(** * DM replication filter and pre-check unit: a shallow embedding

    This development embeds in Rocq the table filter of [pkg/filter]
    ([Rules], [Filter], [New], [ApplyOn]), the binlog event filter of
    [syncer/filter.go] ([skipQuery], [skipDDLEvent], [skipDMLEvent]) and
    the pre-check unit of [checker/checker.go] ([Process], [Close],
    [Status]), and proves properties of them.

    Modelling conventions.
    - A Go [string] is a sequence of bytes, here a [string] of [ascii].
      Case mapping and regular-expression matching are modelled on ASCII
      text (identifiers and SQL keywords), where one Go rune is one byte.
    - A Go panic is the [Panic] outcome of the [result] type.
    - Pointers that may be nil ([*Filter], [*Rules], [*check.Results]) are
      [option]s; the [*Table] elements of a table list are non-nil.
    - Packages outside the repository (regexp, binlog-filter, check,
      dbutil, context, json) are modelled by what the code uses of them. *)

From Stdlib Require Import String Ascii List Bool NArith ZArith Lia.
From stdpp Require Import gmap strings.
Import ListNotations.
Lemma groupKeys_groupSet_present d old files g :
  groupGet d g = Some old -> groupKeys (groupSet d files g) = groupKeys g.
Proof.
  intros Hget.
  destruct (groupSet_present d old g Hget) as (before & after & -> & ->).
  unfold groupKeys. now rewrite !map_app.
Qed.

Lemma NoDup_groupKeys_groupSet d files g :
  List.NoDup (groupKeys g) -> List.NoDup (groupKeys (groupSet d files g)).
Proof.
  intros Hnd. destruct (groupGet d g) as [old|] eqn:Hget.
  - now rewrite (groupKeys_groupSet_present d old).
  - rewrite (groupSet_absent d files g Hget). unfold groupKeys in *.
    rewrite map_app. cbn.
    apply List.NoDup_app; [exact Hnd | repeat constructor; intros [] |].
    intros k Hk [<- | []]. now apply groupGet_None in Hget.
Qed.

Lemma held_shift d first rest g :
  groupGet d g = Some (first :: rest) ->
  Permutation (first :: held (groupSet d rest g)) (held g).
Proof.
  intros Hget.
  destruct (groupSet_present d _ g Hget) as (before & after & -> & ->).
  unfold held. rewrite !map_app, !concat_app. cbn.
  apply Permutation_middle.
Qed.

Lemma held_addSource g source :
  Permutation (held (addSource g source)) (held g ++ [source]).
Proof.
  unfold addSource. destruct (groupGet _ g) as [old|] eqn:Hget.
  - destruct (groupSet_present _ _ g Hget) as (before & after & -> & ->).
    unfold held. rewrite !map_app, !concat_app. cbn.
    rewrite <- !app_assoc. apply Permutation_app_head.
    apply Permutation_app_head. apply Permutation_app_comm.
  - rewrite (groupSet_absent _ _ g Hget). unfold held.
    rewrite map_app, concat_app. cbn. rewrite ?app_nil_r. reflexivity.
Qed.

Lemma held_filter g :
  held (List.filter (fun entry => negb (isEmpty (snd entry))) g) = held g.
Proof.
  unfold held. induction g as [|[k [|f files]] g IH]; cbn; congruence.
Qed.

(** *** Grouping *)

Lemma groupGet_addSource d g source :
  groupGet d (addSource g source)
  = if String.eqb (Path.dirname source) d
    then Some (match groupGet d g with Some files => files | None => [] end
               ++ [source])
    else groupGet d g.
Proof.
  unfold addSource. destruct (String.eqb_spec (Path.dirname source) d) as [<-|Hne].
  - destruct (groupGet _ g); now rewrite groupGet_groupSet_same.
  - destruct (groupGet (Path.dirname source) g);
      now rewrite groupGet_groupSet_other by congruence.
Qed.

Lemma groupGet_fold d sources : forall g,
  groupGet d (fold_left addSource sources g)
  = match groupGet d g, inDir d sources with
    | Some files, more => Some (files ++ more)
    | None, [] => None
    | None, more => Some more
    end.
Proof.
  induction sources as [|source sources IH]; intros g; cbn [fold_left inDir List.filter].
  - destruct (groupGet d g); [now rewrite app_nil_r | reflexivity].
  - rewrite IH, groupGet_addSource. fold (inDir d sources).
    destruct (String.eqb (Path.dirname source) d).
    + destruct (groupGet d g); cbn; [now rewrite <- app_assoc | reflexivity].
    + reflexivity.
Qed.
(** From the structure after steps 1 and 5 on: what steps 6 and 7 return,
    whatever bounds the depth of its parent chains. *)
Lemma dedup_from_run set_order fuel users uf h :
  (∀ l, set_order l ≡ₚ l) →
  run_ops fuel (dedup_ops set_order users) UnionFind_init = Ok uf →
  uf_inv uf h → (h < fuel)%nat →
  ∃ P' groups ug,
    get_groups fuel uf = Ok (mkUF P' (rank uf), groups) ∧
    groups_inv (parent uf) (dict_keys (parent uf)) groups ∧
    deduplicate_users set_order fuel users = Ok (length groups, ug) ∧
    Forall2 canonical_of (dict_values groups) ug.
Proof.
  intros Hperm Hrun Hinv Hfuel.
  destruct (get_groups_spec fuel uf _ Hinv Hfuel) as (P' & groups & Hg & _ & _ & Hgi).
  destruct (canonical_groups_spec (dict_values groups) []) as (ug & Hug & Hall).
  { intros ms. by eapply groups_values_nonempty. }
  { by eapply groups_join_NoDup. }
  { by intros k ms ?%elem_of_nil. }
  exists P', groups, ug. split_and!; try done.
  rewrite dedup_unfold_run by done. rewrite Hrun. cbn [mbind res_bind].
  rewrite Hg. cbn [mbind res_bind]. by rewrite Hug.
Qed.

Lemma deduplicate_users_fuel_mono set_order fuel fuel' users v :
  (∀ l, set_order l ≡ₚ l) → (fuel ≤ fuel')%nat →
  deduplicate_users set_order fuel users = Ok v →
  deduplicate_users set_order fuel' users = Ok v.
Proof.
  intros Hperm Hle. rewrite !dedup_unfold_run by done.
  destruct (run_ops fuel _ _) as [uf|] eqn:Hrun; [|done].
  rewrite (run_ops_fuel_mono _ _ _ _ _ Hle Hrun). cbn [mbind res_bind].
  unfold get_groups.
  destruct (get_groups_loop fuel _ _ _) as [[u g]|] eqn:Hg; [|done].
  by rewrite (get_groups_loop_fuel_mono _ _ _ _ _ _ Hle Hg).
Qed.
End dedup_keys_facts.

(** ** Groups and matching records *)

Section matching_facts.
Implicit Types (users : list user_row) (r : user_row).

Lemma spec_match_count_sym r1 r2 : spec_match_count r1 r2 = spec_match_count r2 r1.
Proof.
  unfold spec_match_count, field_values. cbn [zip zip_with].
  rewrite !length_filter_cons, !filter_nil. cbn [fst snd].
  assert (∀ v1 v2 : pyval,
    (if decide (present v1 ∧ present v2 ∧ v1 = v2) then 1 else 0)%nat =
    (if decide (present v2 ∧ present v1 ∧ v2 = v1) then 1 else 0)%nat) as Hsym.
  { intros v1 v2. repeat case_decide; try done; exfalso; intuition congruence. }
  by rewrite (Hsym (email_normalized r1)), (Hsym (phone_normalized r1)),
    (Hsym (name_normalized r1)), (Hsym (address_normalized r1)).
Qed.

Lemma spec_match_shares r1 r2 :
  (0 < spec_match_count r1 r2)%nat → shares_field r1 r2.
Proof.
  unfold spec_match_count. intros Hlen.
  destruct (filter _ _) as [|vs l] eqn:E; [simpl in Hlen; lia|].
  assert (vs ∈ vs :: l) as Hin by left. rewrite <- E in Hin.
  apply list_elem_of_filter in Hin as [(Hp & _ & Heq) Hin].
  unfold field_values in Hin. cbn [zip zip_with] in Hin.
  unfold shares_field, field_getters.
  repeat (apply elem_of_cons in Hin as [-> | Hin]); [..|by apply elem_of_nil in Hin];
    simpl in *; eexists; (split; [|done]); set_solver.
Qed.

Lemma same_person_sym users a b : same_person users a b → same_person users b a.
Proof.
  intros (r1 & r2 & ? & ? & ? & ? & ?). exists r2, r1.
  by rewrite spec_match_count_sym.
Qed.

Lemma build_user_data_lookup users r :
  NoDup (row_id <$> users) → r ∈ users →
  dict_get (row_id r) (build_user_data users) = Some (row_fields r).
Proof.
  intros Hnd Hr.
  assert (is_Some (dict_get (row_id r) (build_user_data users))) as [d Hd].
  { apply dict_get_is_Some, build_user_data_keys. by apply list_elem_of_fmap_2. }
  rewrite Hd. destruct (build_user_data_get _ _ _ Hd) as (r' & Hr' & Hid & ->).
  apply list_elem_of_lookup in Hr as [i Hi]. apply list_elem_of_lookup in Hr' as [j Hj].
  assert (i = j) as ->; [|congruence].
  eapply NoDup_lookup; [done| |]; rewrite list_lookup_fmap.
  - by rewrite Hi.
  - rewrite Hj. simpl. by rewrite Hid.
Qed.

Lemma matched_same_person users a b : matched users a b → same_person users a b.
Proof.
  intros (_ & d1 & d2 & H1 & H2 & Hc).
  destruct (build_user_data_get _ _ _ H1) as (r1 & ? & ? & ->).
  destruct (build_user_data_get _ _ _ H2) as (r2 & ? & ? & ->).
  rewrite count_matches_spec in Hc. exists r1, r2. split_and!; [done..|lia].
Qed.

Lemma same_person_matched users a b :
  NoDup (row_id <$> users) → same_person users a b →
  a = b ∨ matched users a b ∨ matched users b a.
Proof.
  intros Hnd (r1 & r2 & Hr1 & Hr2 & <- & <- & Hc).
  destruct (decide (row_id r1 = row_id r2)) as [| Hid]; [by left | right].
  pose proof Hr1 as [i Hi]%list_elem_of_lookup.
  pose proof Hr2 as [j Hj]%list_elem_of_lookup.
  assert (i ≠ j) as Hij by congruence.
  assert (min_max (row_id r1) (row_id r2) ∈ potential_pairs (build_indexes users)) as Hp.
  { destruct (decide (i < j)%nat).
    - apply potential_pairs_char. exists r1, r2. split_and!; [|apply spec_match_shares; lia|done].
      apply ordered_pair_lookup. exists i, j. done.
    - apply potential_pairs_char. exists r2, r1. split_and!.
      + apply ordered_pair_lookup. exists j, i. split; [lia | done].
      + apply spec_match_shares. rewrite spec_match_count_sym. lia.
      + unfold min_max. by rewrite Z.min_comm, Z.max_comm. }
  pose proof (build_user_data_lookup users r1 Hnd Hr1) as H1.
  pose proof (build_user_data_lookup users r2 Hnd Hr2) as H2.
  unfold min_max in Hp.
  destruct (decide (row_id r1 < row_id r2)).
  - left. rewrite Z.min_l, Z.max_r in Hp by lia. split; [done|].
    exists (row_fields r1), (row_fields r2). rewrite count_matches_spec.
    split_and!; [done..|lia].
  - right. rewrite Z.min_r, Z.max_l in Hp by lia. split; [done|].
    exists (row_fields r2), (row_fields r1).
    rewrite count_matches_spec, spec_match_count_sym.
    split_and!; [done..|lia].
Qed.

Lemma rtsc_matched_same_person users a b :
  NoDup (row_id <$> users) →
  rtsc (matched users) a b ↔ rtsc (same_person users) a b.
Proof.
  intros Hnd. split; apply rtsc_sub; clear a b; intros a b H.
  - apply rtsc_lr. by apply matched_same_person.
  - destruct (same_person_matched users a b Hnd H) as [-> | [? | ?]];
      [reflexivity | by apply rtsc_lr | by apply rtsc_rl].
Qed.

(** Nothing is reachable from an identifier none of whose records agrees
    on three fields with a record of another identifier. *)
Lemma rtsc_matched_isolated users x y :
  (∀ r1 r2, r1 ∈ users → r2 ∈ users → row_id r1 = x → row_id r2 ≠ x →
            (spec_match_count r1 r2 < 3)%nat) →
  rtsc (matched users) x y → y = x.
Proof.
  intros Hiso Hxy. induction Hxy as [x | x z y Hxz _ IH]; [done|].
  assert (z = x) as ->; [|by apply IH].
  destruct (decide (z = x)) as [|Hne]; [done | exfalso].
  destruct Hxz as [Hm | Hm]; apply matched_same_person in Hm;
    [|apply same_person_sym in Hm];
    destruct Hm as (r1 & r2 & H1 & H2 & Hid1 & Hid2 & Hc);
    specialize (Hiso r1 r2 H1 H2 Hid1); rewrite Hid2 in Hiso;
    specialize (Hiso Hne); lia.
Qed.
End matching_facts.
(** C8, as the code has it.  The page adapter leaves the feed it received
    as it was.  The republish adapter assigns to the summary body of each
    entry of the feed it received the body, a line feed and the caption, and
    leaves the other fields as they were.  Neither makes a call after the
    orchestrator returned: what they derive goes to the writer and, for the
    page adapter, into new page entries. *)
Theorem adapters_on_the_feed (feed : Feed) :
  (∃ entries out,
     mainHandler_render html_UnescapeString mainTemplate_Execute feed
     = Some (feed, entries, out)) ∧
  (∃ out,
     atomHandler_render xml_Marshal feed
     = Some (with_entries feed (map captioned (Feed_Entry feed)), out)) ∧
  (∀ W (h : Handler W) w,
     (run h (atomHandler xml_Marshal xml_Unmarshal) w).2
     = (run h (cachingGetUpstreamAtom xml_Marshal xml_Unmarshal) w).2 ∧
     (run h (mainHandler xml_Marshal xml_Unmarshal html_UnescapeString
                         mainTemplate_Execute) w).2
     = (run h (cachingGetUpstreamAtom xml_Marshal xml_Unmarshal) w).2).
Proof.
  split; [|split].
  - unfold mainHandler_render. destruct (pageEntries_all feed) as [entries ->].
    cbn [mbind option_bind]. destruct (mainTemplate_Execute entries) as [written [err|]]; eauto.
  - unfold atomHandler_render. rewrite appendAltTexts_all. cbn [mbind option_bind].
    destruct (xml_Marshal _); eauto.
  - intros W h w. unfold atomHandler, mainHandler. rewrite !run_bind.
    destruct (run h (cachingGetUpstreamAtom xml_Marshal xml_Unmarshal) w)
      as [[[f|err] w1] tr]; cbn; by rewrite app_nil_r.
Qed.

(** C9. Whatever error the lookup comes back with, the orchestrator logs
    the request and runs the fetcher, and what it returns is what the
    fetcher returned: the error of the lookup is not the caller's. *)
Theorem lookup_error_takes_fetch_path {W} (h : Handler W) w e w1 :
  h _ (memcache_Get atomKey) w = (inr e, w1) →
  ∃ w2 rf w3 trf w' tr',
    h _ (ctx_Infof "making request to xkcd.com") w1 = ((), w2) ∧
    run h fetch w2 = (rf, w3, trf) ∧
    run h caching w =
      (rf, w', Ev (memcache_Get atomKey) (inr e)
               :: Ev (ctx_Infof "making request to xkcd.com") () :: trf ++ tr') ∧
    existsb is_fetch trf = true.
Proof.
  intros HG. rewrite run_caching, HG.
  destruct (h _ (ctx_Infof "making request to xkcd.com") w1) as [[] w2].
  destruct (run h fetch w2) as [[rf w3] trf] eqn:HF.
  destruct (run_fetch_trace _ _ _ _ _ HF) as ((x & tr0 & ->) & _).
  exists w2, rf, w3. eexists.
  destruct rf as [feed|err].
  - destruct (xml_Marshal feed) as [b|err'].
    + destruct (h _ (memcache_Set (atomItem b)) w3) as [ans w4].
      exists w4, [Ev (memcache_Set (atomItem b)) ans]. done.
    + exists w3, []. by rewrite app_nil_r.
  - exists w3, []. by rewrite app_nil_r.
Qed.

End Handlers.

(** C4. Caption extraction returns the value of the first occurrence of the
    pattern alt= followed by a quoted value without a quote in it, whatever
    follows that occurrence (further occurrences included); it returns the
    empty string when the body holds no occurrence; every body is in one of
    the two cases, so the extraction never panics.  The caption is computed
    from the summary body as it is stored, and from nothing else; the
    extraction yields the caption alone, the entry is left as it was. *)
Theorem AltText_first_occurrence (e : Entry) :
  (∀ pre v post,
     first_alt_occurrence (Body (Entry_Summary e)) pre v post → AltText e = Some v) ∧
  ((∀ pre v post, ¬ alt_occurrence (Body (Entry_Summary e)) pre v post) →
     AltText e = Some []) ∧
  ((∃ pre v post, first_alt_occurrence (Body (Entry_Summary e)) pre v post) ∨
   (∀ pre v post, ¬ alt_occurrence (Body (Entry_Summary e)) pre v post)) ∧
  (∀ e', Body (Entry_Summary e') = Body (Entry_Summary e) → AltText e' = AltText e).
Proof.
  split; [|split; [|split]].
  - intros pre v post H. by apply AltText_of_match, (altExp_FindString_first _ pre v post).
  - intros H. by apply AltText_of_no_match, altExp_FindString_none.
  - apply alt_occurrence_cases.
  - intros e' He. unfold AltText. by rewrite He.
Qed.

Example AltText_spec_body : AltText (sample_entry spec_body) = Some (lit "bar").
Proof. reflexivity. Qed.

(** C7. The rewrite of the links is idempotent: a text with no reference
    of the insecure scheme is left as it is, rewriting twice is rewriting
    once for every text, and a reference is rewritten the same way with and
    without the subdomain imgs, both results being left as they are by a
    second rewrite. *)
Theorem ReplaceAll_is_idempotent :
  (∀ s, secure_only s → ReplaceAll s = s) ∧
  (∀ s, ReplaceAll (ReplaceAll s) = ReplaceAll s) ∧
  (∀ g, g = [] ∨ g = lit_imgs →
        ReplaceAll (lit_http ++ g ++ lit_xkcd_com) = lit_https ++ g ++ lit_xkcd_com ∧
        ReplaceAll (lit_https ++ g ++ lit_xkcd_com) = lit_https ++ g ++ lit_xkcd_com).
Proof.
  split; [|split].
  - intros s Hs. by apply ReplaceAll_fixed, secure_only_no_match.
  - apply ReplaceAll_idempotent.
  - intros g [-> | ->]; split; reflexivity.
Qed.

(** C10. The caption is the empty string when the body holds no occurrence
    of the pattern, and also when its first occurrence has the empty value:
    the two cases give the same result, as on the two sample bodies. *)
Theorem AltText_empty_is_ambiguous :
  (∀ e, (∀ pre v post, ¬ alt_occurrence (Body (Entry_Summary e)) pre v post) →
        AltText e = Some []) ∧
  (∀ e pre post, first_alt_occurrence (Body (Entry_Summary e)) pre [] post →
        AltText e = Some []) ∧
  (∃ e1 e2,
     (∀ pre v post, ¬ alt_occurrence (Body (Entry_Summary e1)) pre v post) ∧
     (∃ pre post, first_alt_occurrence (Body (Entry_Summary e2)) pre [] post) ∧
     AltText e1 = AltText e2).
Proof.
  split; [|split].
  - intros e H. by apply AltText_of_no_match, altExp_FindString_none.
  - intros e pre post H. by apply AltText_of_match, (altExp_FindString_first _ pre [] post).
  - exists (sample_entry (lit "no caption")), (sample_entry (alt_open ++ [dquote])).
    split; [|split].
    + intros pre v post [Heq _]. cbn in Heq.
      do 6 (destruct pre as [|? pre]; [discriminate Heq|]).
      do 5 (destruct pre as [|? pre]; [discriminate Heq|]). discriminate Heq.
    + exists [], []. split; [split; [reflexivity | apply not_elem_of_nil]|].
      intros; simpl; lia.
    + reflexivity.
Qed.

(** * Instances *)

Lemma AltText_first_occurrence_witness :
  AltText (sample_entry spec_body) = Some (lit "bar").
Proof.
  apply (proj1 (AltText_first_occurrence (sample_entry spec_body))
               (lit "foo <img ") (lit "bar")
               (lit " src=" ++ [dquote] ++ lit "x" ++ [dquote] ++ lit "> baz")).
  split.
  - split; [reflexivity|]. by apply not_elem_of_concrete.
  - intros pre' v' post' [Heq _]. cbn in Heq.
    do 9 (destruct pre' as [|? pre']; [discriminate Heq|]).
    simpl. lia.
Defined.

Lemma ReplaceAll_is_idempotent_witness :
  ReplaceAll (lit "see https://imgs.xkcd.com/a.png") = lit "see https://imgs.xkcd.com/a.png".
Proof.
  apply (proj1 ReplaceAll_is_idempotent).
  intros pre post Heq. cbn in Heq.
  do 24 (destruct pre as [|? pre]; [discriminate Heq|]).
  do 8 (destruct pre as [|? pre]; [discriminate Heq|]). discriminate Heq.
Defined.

Directions for this task
An answer is complete only when it holds every line above containing the string "code".

Result
      dbutil, context, json) are modelled by what the code uses of them. *)
(** C8, as the code has it.  The page adapter leaves the feed it received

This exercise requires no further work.